This article was originally published on the Marijuana Patients Organization site on February 13, 2013.
It was with a deep sigh that I read State of Michigan vs. McQueen. The Michigan Supreme Court, consistent with its political supporters, narrowed the breadth of the voter enacted Michigan Medical Marihuana Act. It was as simple as one politician stated, “you make the laws, I’ll make the procedures, and I’ll win every time.” Last week, again, it wasn’t the voters that won, it was the “no” supporters.
Keep in mind that what the Court ruled on was a civil case and not a criminal case. And, keep in mind that this ruling did not say dispensaries are illegal. Let me repeat, the McQueen ruling does not rule that dispensaries are illegal.
What the Court did politically achieve, with assistance from Attorney General Schuette’s new playbook, was to provide a road map for communities to close down selected medical marijuana distribution models; such as, one patient supplying another patient. With this ruling, communities that so wish can now use the “public nuisance” process to further restrict the public’s voice. The voice that showed its unequivocal support for the Michigan Medical Marihuana Act.

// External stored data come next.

(** C2 as stated fails: with the list-format data of [fa] broken,
    [getTranslations "fa"] returns the English catalog, not the catalog of
    the primary locale [fa]. *)
Lemma getTranslations_recovers_to_en :
  (getTranslations Demo.en Demo.fa "fa" (Demo.failing "fa")).1
  = applyBranding Demo.en PRIMARY_LOCALE
  ∧ (λ catalog, catalog !! "about.title") <$> applyBranding Demo.en PRIMARY_LOCALE
    = Returned (Some (JString "About دبستان اندیشه حسینی"))
  ∧ (λ catalog, catalog !! "about.title") <$> applyBranding Demo.fa PRIMARY_LOCALE
    = Returned (Some (JString "درباره دبستان اندیشه حسینی"))
  ∧ applyBranding Demo.en PRIMARY_LOCALE ≠ applyBranding Demo.fa PRIMARY_LOCALE.
Proof.
  repeat split; try (vm_compute; reflexivity).
  intros H. apply (f_equal (fmap (λ m : gmap string jsval, m !! "about.title"))) in H.
  vm_compute in H. discriminate H.
Qed.

(** C4, as the code has it.  When a required module throws,
    [loadTranslation] returns the English catalog branded for the primary
    locale, whichever locale was requested: a string of [en] that holds
    the token comes back with the brand name of the primary locale in
    place of every occurrence. *)
Theorem recovery_brands_for_primary_locale
  (en fa : gmap string jsval) (locale : option string) (w : World) (e : Error) :
  Spec.loadFailure (broken w)
    (localeData (if decide (locale = Some "fa") then "fa" else "en")) = Some e →
  ∃ catalog w',
    applyBranding en PRIMARY_LOCALE = Returned catalog
    ∧ loadTranslation en fa locale w = (Returned catalog, w')
    ∧ ∀ key s,
        en !! key = Some (JString s) → Str.hasMatch MATTERMOST s = true →
        catalog !! key
        = Some (JString (Str.replaceAll MATTERMOST (Spec.brandFor PRIMARY_LOCALE) s)).
Proof.
  intros Hfail. eexists _, _.
  split; [by apply applyBranding_own |].
  split; [by apply loadTranslation_fails |].
  intros key s Hkey Hs. rewrite branded_lookup, Hkey. simpl. by rewrite Hs.
Qed.

Lemma recovery_brands_for_primary_locale_witness :
  ∃ catalog w',
    loadTranslation Demo.en Demo.fa (Some "en") (Demo.failing "en")
    = (Returned catalog, w')
    ∧ catalog !! "about.title"
      = Some (JString (Str.replaceAll MATTERMOST (Spec.brandFor PRIMARY_LOCALE)
                         "About Mattermost")).
Proof.
  destruct (recovery_brands_for_primary_locale Demo.en Demo.fa (Some "en")
              (Demo.failing "en") "Cannot find module")
    as (catalog & w' & _ & Hrun & Hbrand).
  - vm_compute. reflexivity.
  - exists catalog, w'. split; [exact Hrun |].
    apply Hbrand; vm_compute; reflexivity.
Defined.

(** C4 as stated fails: [en] is requested, its list-format data is
    broken, and the catalog that comes back carries the brand name of
    [fa], not the one of the requested locale. *)
Lemma recovery_ignores_requested_locale :
  (getTranslations Demo.en Demo.fa "en" (Demo.failing "en")).1
  = applyBranding Demo.en "fa"
  ∧ (λ catalog, catalog !! "about.title") <$> applyBranding Demo.en "fa"
    = Returned (Some (JString "About دبستان اندیشه حسینی"))
  ∧ (λ catalog, catalog !! "about.title") <$> applyBranding Demo.en "en"
    = Returned (Some (JString "About Andisheh Hosseini Elementary")).
Proof. repeat split; vm_compute; reflexivity. Qed.

(** ** Messages *)

Lemma orString_empty defaultMessage :
  JString (orString defaultMessage "") = Spec.defaultOrEmpty defaultMessage.
Proof.
  destruct defaultMessage as [text|]; simpl; [| done].
  destruct (String.eqb_spec text ""); by subst.
Qed.

Lemma getLocalizedMessage_run
  (en fa : gmap string jsval) (lang id : string) (defaultMessage : option string)
  (w : World) catalog w' :
  getTranslations en fa lang w = (Returned catalog, w') →
  getLocalizedMessage en fa lang id defaultMessage w
  = (Returned (match catalog !! id with
               | Some v => if truthy v then v else Spec.defaultOrEmpty defaultMessage
               | None =>
                   if ObjectPrototype.has id then JInherited id
                   else Spec.defaultOrEmpty defaultMessage
               end), w').
Proof.
  intros Hrun. unfold getLocalizedMessage, getTranslations in *.
  rewrite getLocaleFromLanguage_fixed.
  unfold mbind, M_bind, mret, M_ret. rewrite Hrun, orString_empty. done.
Qed.







(** ** The locale of the date library *)

Lemma bareCode_canonical tag :
  Spec.bareCode (getLocaleFromLanguage tag) = getLocaleFromLanguage tag.
Proof. by destruct (getLocaleFromLanguage_cases tag) as [-> | ->]. Qed.

Lemma bareCode_resolved tag :
  is_Some (languages !! Spec.bareCode tag) →
  Spec.bareCode tag ≠ ""
  ∧ Spec.bareCode tag = Spec.bareCode (getLocaleFromLanguage tag).
Proof.
  intros [l Hl]. rewrite bareCode_canonical.
  unfold getLocaleFromLanguage. rewrite firstPiece_bareCode.
  rewrite !languages_lookup in *.
  repeat case_decide; simplify_eq; try done;
    match goal with H : Spec.bareCode _ = _ |- _ => by rewrite H end.
Qed.

(** C8, as the code has it.  [resetMomentLocale] calls the setter of the
    date library with a key that is the bare language code of the tag it
    is given, as it is and without resolving the tag; when no tag is
    given, or the bare code of the tag is empty, the key is the bare code
    of the default locale, which is a canonical locale.  The key is never
    empty.  The process-wide locale becomes the locale the library finds
    for the key, and stays as it was when the library finds none;
    nothing else changes.  For a tag whose bare code is a registered
    language the key is the bare code of the resolved locale. *)
Theorem resetMomentLocale_sets
  (deviceLocales : list string) (getLocale : string → option string)
  (locale : option string) (w : World) :
  ∃ key w',
    resetMomentLocale deviceLocales getLocale locale w = (Returned tt, w')
    ∧ key
      = match locale with
        | Some tag =>
            if decide (Spec.bareCode tag = "")
            then Spec.bareCode (DEFAULT_LOCALE deviceLocales)
            else Spec.bareCode tag
        | None => Spec.bareCode (DEFAULT_LOCALE deviceLocales)
        end
    ∧ key ≠ ""
    ∧ momentLocale w' = default (momentLocale w) (getLocale key)
    ∧ logged w' = logged w ∧ registered w' = registered w ∧ broken w' = broken w
    ∧ DEFAULT_LOCALE deviceLocales ∈ Spec.canonicalLocales
    ∧ (∀ tag,
         locale = Some tag → is_Some (languages !! Spec.bareCode tag) →
         key = Spec.bareCode (getLocaleFromLanguage tag)).
Proof.
  assert (orString (Str.firstPiece "-" <$> locale)
            (Str.firstPiece "-" (DEFAULT_LOCALE deviceLocales))
          = match locale with
            | Some tag =>
                if decide (Spec.bareCode tag = "")
                then Spec.bareCode (DEFAULT_LOCALE deviceLocales)
                else Spec.bareCode tag
            | None => Spec.bareCode (DEFAULT_LOCALE deviceLocales)
            end) as Hkey.
  { rewrite !firstPiece_bareCode.
    destruct locale as [tag|]; simpl; [| done]. rewrite firstPiece_bareCode.
    case_decide as Hcode; [by rewrite Hcode |].
    destruct (String.eqb_spec (Spec.bareCode tag) ""); done. }
  assert (Spec.bareCode (DEFAULT_LOCALE deviceLocales) ≠ "") as Hdefault.
  { unfold DEFAULT_LOCALE. rewrite bareCode_canonical.
    by destruct (getLocaleFromLanguage_cases (deviceLocale deviceLocales)) as [-> | ->]. }
  eexists _, _. split; [reflexivity |].
  unfold resetMomentLocale, moment_locale. cbn [snd]. rewrite Hkey.
  split; [reflexivity |].
  match goal with |- ?key ≠ "" ∧ _ => assert (key ≠ "") as Hne end.
  { destruct locale as [tag|]; [| done]. by case_decide. }
  split; [exact Hne |].
  apply String.eqb_neq in Hne. rewrite Hne.
  split; [by destruct (getLocale _) |].
  split; [by destruct (getLocale _) |].
  split; [by destruct (getLocale _) |].
  split; [by destruct (getLocale _) |].
  split; [apply getLocaleFromLanguage_canonical |].
  intros tag -> Hregistered.
  destruct (bareCode_resolved tag Hregistered) as [Hcode Hresolved].
  by rewrite decide_False.
Qed.

(** C8 as stated fails: for the tag [de-DE] the date library is handed
    [de], the bare code of the tag, and its locale becomes [de], while
    the resolved canonical locale is [fa]. *)
Lemma resetMomentLocale_does_not_resolve :
  momentLocale (resetMomentLocale ["fa-IR"] Demo.getLocale (Some "de-DE") Demo.healthy).2
  = "de"
  ∧ Spec.bareCode (getLocaleFromLanguage "de-DE") = "fa".
Proof. split; vm_compute; reflexivity. Qed.

(** * Further properties of the i18n module *)

(** ** Resolution *)

(** X1. The bare language code alone decides the resolved locale: it is
    [en] when the text of the tag before its first [-] is exactly [en],
    and the primary locale [fa] for every other tag; no casing or other
    normalisation is applied. *)
Theorem getLocaleFromLanguage_by_bareCode (tag : string) :
  getLocaleFromLanguage tag = if decide (Spec.bareCode tag = "en") then "en" else "fa".
Proof.
  unfold getLocaleFromLanguage. rewrite firstPiece_bareCode, !languages_lookup.
  destruct (decide (tag = "en")) as [-> | Hen]; [done |].
  destruct (decide (tag = "fa")) as [-> | Hfa]; [done |].
  repeat case_decide; simplify_eq; done.
Qed.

A landslide.
The real question going forward is how local communities react to the ruling. It’s hard to serve two masters: one the voter and the other the bureaucracy.
As they say in politics, all politics is local. From where I sit and watch the world today, I’d say it looks pretty gnarly out there. I wouldn’t want to be the local politician that circumvented the public’s intent, particularly when the public could be in one of those famous gnarly moods. Some might call it a lack of trust – and – at the local level.

Very well said and true Ryan.
This is a corrupt world that we live in. Run by old white men in robes.
My dispensary did not close and the ruling was just more smoke they are blowing.